An often-overlooked part of discussions is the role of the moderator. How can you make sure you are setting up your discussions and your moderator for success? First, it’s important that each discussion is purposeful and directly connected to the learning. In addition, the most engaging discussions have topics that people want to talk about; they evoke emotion, knowledge, passion or experience. If participants feel the discussions are not helpful, they will stop contributing.

Once you have the right topic for your discussion, it’s time to look at the role of the moderator.

What Are the Moderator’s Role and Responsibilities?

The moderator guides and fuels discussions by being present and active. If the discussion forum is a one-way communication, where participants post questions or comments and they fall into the void of the internet, learners will stop using it. The goal is to encourage participants to talk to each other, and the moderator should take a back seat (but not disappear).

The moderator shouldn’t reply to every post, but it’s important to set expectations with your users on how he or she will be involved in the program. Include an introduction or biography for all moderators so users know who they are and how they will add value to the learning.

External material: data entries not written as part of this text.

Lemma finishing_bind {A B} (m : M A) (k : A -> M B) :
  staged m -> (forall a, finishing (k a)) -> finishing (bind m k).
Proof.
  intros Hm Hk w Hw. unfold bind.
  destruct (Hm w) as (t1 & Ht1 & Hd1 & Hs1).
  destruct (m w) as [[a|e|] w1]; cbn [fst snd] in *.
  - assert (Hw1 : connected (db w1) = true)
      by (now rewrite Hd1, replay_connected).
    destruct (Hk a w1 Hw1) as (t2 & Ht2 & Hd2 & Hs2).
    exists (t1 ++ t2). split; [|split].
    + rewrite Ht2, Ht1. now rewrite app_assoc.
    + rewrite Hd2, Hd1. now rewrite replay_app.
    + exact (closing_app _ _ _ _ Hs1 Hs2).
  - exists t1. repeat split; assumption.
  - exists t1. repeat split; assumption.
Qed.

(** The commit question and what follows it. *)
Lemma finishing_commit_question :
  finishing (confirm <- get_yes_no CommitPrompt ;;
             if confirm then commit else rollback).
Proof.
  intros w Hw. unfold bind.
  destruct (get_yes_no_run CommitPrompt w)
    as [(a & rest & ->)|(e & rest & -> & He)]; cbn [fst snd].
  - exists [EvAsk CommitPrompt a; if a then EvCommit else EvRollback].
    destruct a; unfold commit, rollback; cbn [db log set_db set_stdin];
      rewrite Hw; cbn [fst snd].
    + split; [|split; [reflexivity|]].
      * cbn. now rewrite <- app_assoc.
      * exists [], true. split; [constructor|reflexivity].
    + split; [|split; [reflexivity|]].
      * cbn. now rewrite <- app_assoc.
      * exists [], false. split; [constructor|reflexivity].
  - exists []. simpl. rewrite app_nil_r. repeat split.
    destruct e; try constructor. contradiction.
Qed.

Lemma finishing_main_body (fuel : nat) :
  finishing (main_body py_int accepts fuel).
Proof.
  unfold main_body.
  apply finishing_bind; [apply staged_ask|]. intros entity_id.
  apply finishing_bind; [apply staged_ask|]. intros top_count.
  apply finishing_bind; [apply staged_collect|]. intros top_categories.
  apply finishing_bind; [apply staged_bulk_insert|]. intros top_ids.
  apply finishing_bind; [apply staged_inserted|]. intros inserted_top.
  apply finishing_bind; [apply staged_process|]. intros _.
  apply finishing_commit_question.
Qed.


Lemma main_after_body (fuel : nat) (w : world) :
  reachable (db w) = true ->
  let w0 := snd (connect (DatabaseConnection w)) in
  w0 = mkWorld (stdin w)
         (mkDb true true false (committed (db w)) [] (next_id (db w))) (trace w)
  /\ main py_int accepts fuel w
     = match main_body py_int accepts fuel w0 with
       | (Ret _, w1) => (Finished, snd (disconnect w1))
       | (Raise _, w1) => (Finished, snd (disconnect (snd (rollback w1))))
       | (OutOfFuel, w1) => (Cut, w1)
       end.
Proof.
  intros Hr w0. subst w0.
  unfold main, connect, DatabaseConnection.
  cbn [db set_db reachable]. rewrite Hr. cbn [negb snd].
  split; [reflexivity|].
  destruct (main_body _ _ _ _) as [[u|[]|] w1]; reflexivity.
Qed.





End Tool.

Lemma process_subcategories_depth_first_order_witness :
  let typed := ["yes"; "2"; "Potholes"; "Lighting"; ""; "n"; "n"; "no"] in
  let run := process_subcategories_depth_first decimal unique_name 3
               demo_entity demo_categories 1 (demo_world typed) in
  fst run = Ret tt /\
  traversal decimal unique_name demo_entity 1 demo_categories
    (demo_world typed) (fst run) (snd run) /\
  exists t,
    trace (snd run) = trace (demo_world typed) ++ t /\
    df_run demo_entity 1 demo_categories (fst run) t /\
    (fst run = Ret tt -> depth_first demo_entity 1 demo_categories t).
Proof.
  intros typed run. split; [vm_compute; reflexivity|].
  apply (process_subcategories_depth_first_order decimal unique_name 3
           demo_entity demo_categories 1 (demo_world typed)).
Defined.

The moderator has several responsibilities:

  • Serve as a primary contact for participants’ questions.
  • Serve as a subject matter expert (SME) on the topic (or take questions to SMEs for answers).
  • Monitor the day-to-day activity in the discussion.
  • Encourage discussion by responding to participants with well-thought-out replies.
  • Identify and highlight trends in the discussion that could help improve the training program.
  • Recognize great contributions from users.

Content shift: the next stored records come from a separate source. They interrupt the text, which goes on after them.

Lemma select_positions (d : A) (mask : list bool) (l : list A) :
  length l = length mask ->
  NumPy.select mask l
  = map (fun j => nth j l d) (NumPy.select mask (seq 0 (length mask))).
Proof.
  intro Hlen. rewrite (select_positions_from d mask l 0 Hlen).
  apply map_ext. intro j. now rewrite Nat.sub_0_r.
Qed.

Lemma map_nth_seq (d : A) (l : list A) :
  map (fun i => nth i l d) (seq 0 (length l)) = l.
Proof.
  induction l as [|a l IH]; simpl; [reflexivity|].
  f_equal. rewrite <- seq_shift, map_map. exact IH.
Qed.
End Select.

(** Selecting cells in every row selects whole columns. *)
Lemma transpose_select (mask : list bool) (rs : list (list float)) :
  Forall (fun r => length r = length mask) rs ->
  NumPy.transpose (NumPy.count_true mask) (map (NumPy.select mask) rs)
  = NumPy.select mask (NumPy.transpose (length mask) rs).
Proof.
  intro Hwf. unfold NumPy.transpose.
  rewrite select_map.
  set (P := NumPy.select mask (seq 0 (length mask))).
  assert (HP : length P = NumPy.count_true mask).
  { apply select_length. apply length_seq. }
  rewrite <- HP.
  rewrite <- (map_nth_seq (length mask) P) at 2.
  rewrite map_map. apply map_ext_in. intros j' Hj'.
  rewrite map_map. apply map_ext_in. intros r Hr.
  rewrite Forall_forall in Hwf. specialize (Hwf r Hr).
  rewrite (select_positions NaN mask r Hwf). fold P.
  rewrite <- (nth_overflow r NaN (n := length mask)) at 1 by lia.
  apply (map_nth (fun j => nth j r NaN)).
Qed.

(** ** Filters *)

Lemma map2_map_same {A B C D : Type} (g : B -> C -> D) (f1 : A -> B) (f2 : A -> C)
    (l : list A) :
  Pandas.map2 g (map f1 l) (map f2 l) = map (fun a => g (f1 a) (f2 a)) l.
Proof. induction l as [|a l IH]; simpl; [reflexivity | now rewrite IH]. Qed.

Lemma select_combine_snd {A B : Type} (keep : B -> bool) (l : list A) (l' : list B) :
  combine (NumPy.select (map keep l') l) (NumPy.select (map keep l') l')
  = filter (fun p => keep (snd p)) (combine l l').
Proof.
  rewrite <- select_combine.
  revert l. induction l' as [|b l' IH]; intros [|a l]; simpl; try reflexivity.
  rewrite IH. reflexivity.
Qed.

Lemma transpose_length (n : nat) (rs : list (list float)) :
  length (NumPy.transpose n rs) = n.
Proof. unfold NumPy.transpose. now rewrite length_map, length_seq. Qed.

Lemma filter_samples_mask (df : Pandas.DataFrame) (cutoff : float) :
  NumPy.lt_scalar
    (Pandas.divide (Pandas.isnull_sum df) (fst (Pandas.shape df))) cutoff
  = map (fun col => ltb (missing_fraction col (length (Pandas.index df))) cutoff)
        (Pandas.cols df).
Proof.
  unfold NumPy.lt_scalar, Pandas.divide, Pandas.isnull_sum.
  now rewrite !map_map.
Qed.

(** C6.  [filter_samples] keeps exactly the columns whose fraction of
    missing cells, over the number of rows, is strictly below the cutoff,
    in their order; the number of rows is unchanged and the number of
    columns does not grow. *)
Theorem filter_samples_retains_below_cutoff
    (df : Pandas.DataFrame) (cutoff : float) (Hwf : Pandas.wf df) :
  let num_probes := length (Pandas.index df) in
  let out := Dry.filter_samples df cutoff in
  NumPy.cols out
    = filter (fun col => ltb (missing_fraction col num_probes) cutoff) (Pandas.cols df) /\
  (forall col, In col (NumPy.cols out) <->
     In col (Pandas.cols df) /\ lt_cell (missing_fraction col num_probes) cutoff) /\
  NumPy.wf out /\
  fst (NumPy.shape out) = num_probes /\
  (snd (NumPy.shape out) <= length (Pandas.columns df))%nat.
Proof.
  intros num_probes out. destruct Hwf as [Hrows Hcells].
  set (keep := fun col => ltb (missing_fraction col num_probes) cutoff).
  set (mask := map keep (Pandas.cols df)).
  assert (Hmask : length mask = length (Pandas.columns df)).
  { unfold mask, Pandas.cols. now rewrite length_map, transpose_length. }
  assert (Hout : out = NumPy.mk_ndarray
                   (num_probes, length (NumPy.select mask (Pandas.columns df)))
                   (map (NumPy.select mask) (Pandas.values df))).
  { unfold out, Dry.filter_samples. rewrite filter_samples_mask. reflexivity. }
  assert (Hsel : length (NumPy.select mask (Pandas.columns df)) = NumPy.count_true mask).
  { apply select_length. now rewrite Hmask. }
  assert (Hcols : NumPy.cols out = filter keep (Pandas.cols df)).
  { rewrite Hout. unfold NumPy.cols. simpl. rewrite Hsel.
    rewrite transpose_select.
    - rewrite Hmask. fold (Pandas.cols df). unfold mask. apply select_map_mask.
    - rewrite Hmask. exact Hcells. }
  split; [exact Hcols|]. split; [|split; [|split]].
  - intro col. rewrite Hcols, filter_In. unfold keep. now rewrite ltb_lt_cell.
  - rewrite Hout. split; simpl.
    + now rewrite length_map.
    + rewrite Forall_map. rewrite Forall_forall in Hcells |- *.
      intros r Hr. rewrite Hsel. apply select_length. rewrite Hmask. now apply Hcells.
  - now rewrite Hout.
  - rewrite Hout. simpl. apply select_length_le.
Qed.

Lemma filter_samples_retains_below_cutoff_witness :
  Pandas.wf Sample.frame /\
  NumPy.cols (Dry.filter_samples Sample.frame (Fin (1 / 2)))
    = filter (fun col => ltb (missing_fraction col 2) (Fin (1 / 2)))
             (Pandas.cols Sample.frame).
Proof.
  assert (Hwf : Pandas.wf Sample.frame).
  { split; [reflexivity | repeat constructor]. }
  split; [exact Hwf|].
  exact (proj1 (filter_samples_retains_below_cutoff Sample.frame (Fin (1 / 2)) Hwf)).
Defined.

Lemma filter_probes_mask (df : Pandas.DataFrame) (c1 c2 : float) :
  Pandas.map2 andb
    (NumPy.lt_scalar
       (Pandas.divide (Pandas.isnull_sum_axis1 df) (snd (Pandas.shape df))) c1)
    (NumPy.lt_scalar (Pandas.reduce_rows Pandas.nanstd df) c2)
  = map (fun r => ltb (missing_fraction r (length (Pandas.columns df))) c1
                  && ltb (Pandas.nanstd r) c2)
        (Pandas.values df).
Proof.
  unfold NumPy.lt_scalar, Pandas.divide, Pandas.isnull_sum_axis1, Pandas.reduce_rows.
  rewrite !map_map. apply map2_map_same.
Qed.

Lemma nanstd_all_missing (r : list float) :
  Pandas.dropna r = [] -> Pandas.nanstd r = NaN.
Proof.
  intro H. unfold Pandas.nanstd, Pandas.nanvar. now rewrite H.
Qed.

(** C3.  [filter_probes] keeps exactly the rows, with their labels and in
    their order, for which both the fraction of missing cells (over the
    number of columns) is strictly below its cutoff and the standard
    deviation of the defined cells is strictly below its cutoff; a row
    without any defined cell is dropped, and the function always returns. *)
Theorem filter_probes_conjunctive
    (df : Pandas.DataFrame) (probe_pct_cutoff probe_sd_cutoff : float)
    (Hwf : Pandas.wf df) :
  let num_samples := length (Pandas.columns df) in
  let keep := fun r =>
    ltb (missing_fraction r num_samples) probe_pct_cutoff
    && ltb (Pandas.nanstd r) probe_sd_cutoff in
  let out := Dry.filter_probes df probe_pct_cutoff probe_sd_cutoff in
  combine (Pandas.index out) (Pandas.values out)
    = filter (fun p => keep (snd p)) (combine (Pandas.index df) (Pandas.values df)) /\
  (forall r, keep r = true <->
     lt_cell (missing_fraction r num_samples) probe_pct_cutoff /\
     lt_cell (Pandas.nanstd r) probe_sd_cutoff) /\
  (forall id r, Pandas.dropna r = [] ->
     ~ In (id, r) (combine (Pandas.index out) (Pandas.values out))) /\
  Pandas.columns out = Pandas.columns df /\
  Pandas.wf out /\
  (length (Pandas.index out) <= length (Pandas.index df))%nat.
Proof.
  intros num_samples keep out. destruct Hwf as [Hrows Hcells].
  assert (Hout : out = Pandas.loc_rows df (map keep (Pandas.values df))).
  { unfold out, Dry.filter_probes. now rewrite filter_probes_mask. }
  assert (Hpairs : combine (Pandas.index out) (Pandas.values out)
            = filter (fun p => keep (snd p))
                     (combine (Pandas.index df) (Pandas.values df))).
  { rewrite Hout. simpl. apply select_combine_snd. }
  assert (Hkeep : forall r, keep r = true <->
            lt_cell (missing_fraction r num_samples) probe_pct_cutoff /\
            lt_cell (Pandas.nanstd r) probe_sd_cutoff).
  { intro r. unfold keep. now rewrite andb_true_iff, !ltb_lt_cell. }
  split; [exact Hpairs|]. split; [exact Hkeep|]. split; [|split; [|split]].
  - intros id r Hr Hin. rewrite Hpairs in Hin. apply filter_In in Hin.
    destruct Hin as [_ Hk]. simpl in Hk. apply Hkeep in Hk.
    destruct Hk as [_ (a & b & Hsd & _)].
    rewrite (nanstd_all_missing r Hr) in Hsd. discriminate.
  - now rewrite Hout.
  - rewrite Hout. split; simpl.
    + rewrite !select_length; [reflexivity | | ]; rewrite length_map; congruence.
    + rewrite Forall_forall in Hcells |- *. intros r Hr.
      apply Hcells. now apply select_In in Hr.
  - rewrite Hout. simpl. apply select_length_le.
Qed.

Lemma filter_probes_conjunctive_witness :
  Pandas.wf Sample.frame /\
  combine (Pandas.index (Dry.filter_probes Sample.frame (Fin (3 / 4)) (Fin 1)))
          (Pandas.values (Dry.filter_probes Sample.frame (Fin (3 / 4)) (Fin 1)))
    = filter (fun p => ltb (missing_fraction (snd p) 2) (Fin (3 / 4))
                       && ltb (Pandas.nanstd (snd p)) (Fin 1))
             (combine (Pandas.index Sample.frame) (Pandas.values Sample.frame)).
Proof.
  assert (Hwf : Pandas.wf Sample.frame).
  { split; [reflexivity | repeat constructor]. }
  split; [exact Hwf|].
  exact (proj1 (filter_probes_conjunctive Sample.frame (Fin (3 / 4)) (Fin 1) Hwf)).
Defined.

(** ** Selection of columns *)


Lemma index_columns_cols (a : NumPy.ndarray) (mask : list bool) :
  NumPy.wf a -> length mask = snd (NumPy.shape a) ->
  exists out,
    NumPy.index_columns a mask = Ok out /\
    NumPy.cols out = NumPy.select mask (NumPy.cols a) /\
    NumPy.wf out /\
    fst (NumPy.shape out) = fst (NumPy.shape a) /\
    snd (NumPy.shape out) = NumPy.count_true mask.
Proof.
  intros [Hrows Hcells] Hlen. unfold NumPy.index_columns.
  rewrite (proj2 (Nat.eqb_eq _ _) Hlen).
  eexists. split; [reflexivity|]. repeat split; simpl.
  - unfold NumPy.cols. simpl. rewrite transpose_select.
    + now rewrite Hlen.
    + now rewrite Hlen.
  - now rewrite length_map.
  - rewrite Forall_map. rewrite Forall_forall in Hcells |- *.
    intros r Hr. apply select_length. rewrite Hlen. now apply Hcells.
Qed.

Moderators can help fuel discussions in a variety of helpful ways:

  • Help participants clarify their understanding of key concepts.
  • Encourage a deeper understanding of concepts by responding with examples and different contexts.
  • Enable collaborative learning by connecting participants through responses.
  • Challenge participants to think critically.
  • Create a learning community and sense of belonging by welcoming and recognizing contributions to the discussion.
  • Gather feedback from participants to identify misunderstandings or areas of weakness in the program and provide an opportunity for additional support.

How Much Time Should a Moderator Spend Moderating?

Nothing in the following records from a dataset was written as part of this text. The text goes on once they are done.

(** Modelled from the spec: collaborators that validate what they are
    handed, by the row [ConfigInvalid] of the error table (a policy with a
    sample rate outside [0, 1], an interval or a number of groups that is
    not positive); every directory can be opened. *)
Definition validating : Externals :=
  {| txmetrics_invalid := fun cfg =>
       if txmetrics.MetricsInterval cfg <=? 0
       then Some (errors_New "MetricsInterval unspecified or negative")
       else if txmetrics.MaxTransactionGroups cfg <=? 0
       then Some (errors_New "MaxTransactionGroups unspecified or negative")
       else None;
     spanmetrics_invalid := fun cfg =>
       if spanmetrics.Interval cfg <=? 0
       then Some (errors_New "Interval unspecified or negative")
       else if spanmetrics.MaxGroups cfg <=? 0
       then Some (errors_New "MaxGroups unspecified or negative")
       else None;
     sampling_invalid := fun cfg =>
       if sampling.FlushInterval (sampling.Local cfg) <=? 0
       then Some (errors_New "FlushInterval unspecified or negative")
       else if forallb (fun p => PrimFloat.leb 0 (sampling.SampleRate p)
                                 && PrimFloat.leb (sampling.SampleRate p) 1)
                 (sampling.Policies (sampling.Local cfg))
       then None
       else Some (errors_New "Policy: SampleRate unspecified or out of range");
     badger_unavailable := fun _ _ => None |}.

(** The parameters of the example with a second policy whose sample rate,
    1.5, is out of range. *)
Definition out_of_range_policy : config.TailSamplingPolicy :=
  {| config.Service := {| config.ServiceName := "checkout";
                          config.ServiceEnvironment := "production" |};
     config.Trace := {| config.TraceName := ""; config.TraceOutcome := "" |};
     config.SampleRate := 1.5%float |}.

Definition out_of_range_args : beater.ServerParams :=
  {| beater.Config :=
       {| config.Aggregation := config.Aggregation (example_config true);
          config.Sampling :=
            {| config.Tail :=
                 {| config.Enabled := true;
                    config.ESConfig := {| elasticsearch.CompressionLevel := 5 |};
                    config.Interval := 60000000000;
                    config.IngestRateDecayFactor := 0.25%float;
                    config.StorageGCInterval := 300000000000;
                    config.TTL := 1800000000000;
                    config.StorageLimitParsed := 3000000000;
                    config.Policies := [example_policy; out_of_range_policy] |} |};
          config.ShutdownTimeout := 5000000000 |};
     beater.UUID_ := beater.UUID_ (example_args true);
     beater.Namespace := "default";
     beater.BatchProcessor := External 0;
     beater.NewElasticsearchClient := fun _ => Ok {| elasticsearch.handle := 0 |} |}.

(** ** Milestones of [newProcessors]

    The states [newProcessors] passes through from a state [w] while the
    constructors accept: after the transaction aggregator is built and
    registered and the next line is logged, and after the service
    destinations aggregator is built as well. *)

Definition tx_aggregator (args : beater.ServerParams) (w : World) : NamedProcessor :=
  {| name := txName;
     processor_ := TxAggregator (allocated w) (txmetrics_AggregatorConfig_literal args) |}.
(** * EthicalAds publisher client ([src/index.js]): a shallow embedding

    The client is a single JavaScript module.  Its pure routines (string
    handling, keyword extraction, the parameters of the request) are
    embedded as functions; its callbacks (the JSONP callback, the error
    listener of the script, the two interval timers and the visibility
    listener) are embedded as transformers of an explicit state, and the
    event loop of the browser is a list of events, delivered one after the
    other: the code runs on a single thread and a callback runs to its end.

    - Strings are [string], one [ascii] per code unit below 256.
    - A call that can throw returns a [Js.completion]; a promise is
      [Js.promise], pending, fulfilled or rejected.
    - The module variable [detectedKeywords] refers to an array in a store,
      so that "the same array" is the same reference.
    - What the code asks of its surroundings is an argument: the clock and
      the random numbers, the location, the HTML parser ([parse_html]), what
      [verge.inViewport] and [document.visibilityState] answer at a tick.
    - [detectABP] is in two parts: [Bootstrap.detectABP] keeps the two
      image requests that it starts, and the module [Abp] follows its
      variables through the events of the images and of the timeouts.
    - The [src] of an element is the attribute as it is written; what the
      browser gives when [src] is read back, the address resolved against
      the document, is an argument ([href]) of the one callback that reads
      it.
    - Left out: the field [options] of a placement (never read) and the
      click listeners of the hide buttons of [applyStyles]. *)

From Stdlib Require Import Ascii String.
From stdpp Require Import base numbers list strings gmap pretty sorting.

Local Open Scope string_scope.
Local Open Scope list_scope.

(** ** JavaScript strings *)

Module JsString.

Definition code (c : ascii) : N := N_of_ascii c.

(** [\s] of a regular expression, on code units below 256: TAB, LF, VT,
    FF, CR, SPACE and NBSP. *)
Definition is_space (c : ascii) : bool :=
  let n := code c in
  ((9 <=? n) && (n <=? 13) || (n =? 32) || (n =? 160))%N.

(** [String.prototype.toLowerCase] on code units below 256: A-Z and the
    Latin-1 capitals U+00C0-U+00DE (but the multiplication sign U+00D7). *)
Definition lower_char (c : ascii) : ascii :=
  let n := code c in
  if ((65 <=? n) && (n <=? 90) ||
      (192 <=? n) && (n <=? 222) && negb (n =? 215))%N
  then ascii_of_N (n + 32) else c.

Fixpoint toLowerCase (s : string) : string :=
  match s with
  | EmptyString => EmptyString
  | String c r => String (lower_char c) (toLowerCase r)
  end.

Depending on the size of the program, a moderator can expect to spend one to two hours each week reading through and responding to discussion posts. This time might involve 15 minutes per day or 15 minutes each morning and 15 minutes each afternoon. Whatever it looks like for your program’s moderator, it’s important that he or she check the discussions with some regularity to ensure that participants receive timely responses to their questions and posts.

What Should a Moderator Response Look Like?

Moderator responses to participants should add value to the discussion. Short responses like, “Well said, John” or, “That’s a good point, Monica” don’t add any depth to the discussion. A simple “like” of the post would be a better way to tell users their post has been seen and appreciated.

Moderator responses should be an example of how all participants should respond to each other. Moderators can add value to their responses with stories or examples; by asking a challenging question to encourage deeper, more critical thinking; or by trying to bring others into the conversation.

A response like, “That’s a good point, John. I tried a similar approach once and it worked really well. What I did was …” is a good example of responding with a story. Saying, “I like this example, Monica. Did you see Sophia’s post on what she did in this scenario? I think I similar approach might work for you as well” encourages Monica to engage with Sophia’s post or brings Sophia into Monica’s post.

If participants are posting short responses, thank them for responding, and ask them to elaborate.

Where Else Should the Moderator Be Moderating?

While most of the discussion likely takes place in the online forum, it’s not the only place moderators should monitor. Anywhere discussions can take place is a site where that should they should be active . If your learning platform doesn’t have discussion forums, check comments on content or activities, for example.

Any conversation is an opportunity for moderators to collect valuable insights on how learners are receiving and understanding content. By reviewing them, moderators gain a better understanding of how the class is performing and can recognize users’ contributions.

Moderation’s Many Benefits

By having clear guidelines and expectations for moderators, you can keep your finger on the pulse of your learners and learning program, see what’s resonating and where there’s confusion, and react in real time. You can also gain insights to use with later cohorts or in other programs. For blended programs, knowing what conversations are happening online can help the facilitator better prepare for live sessions.

Have fun with it! Moderation of online learning will reward you and your training staff both personally and professionally.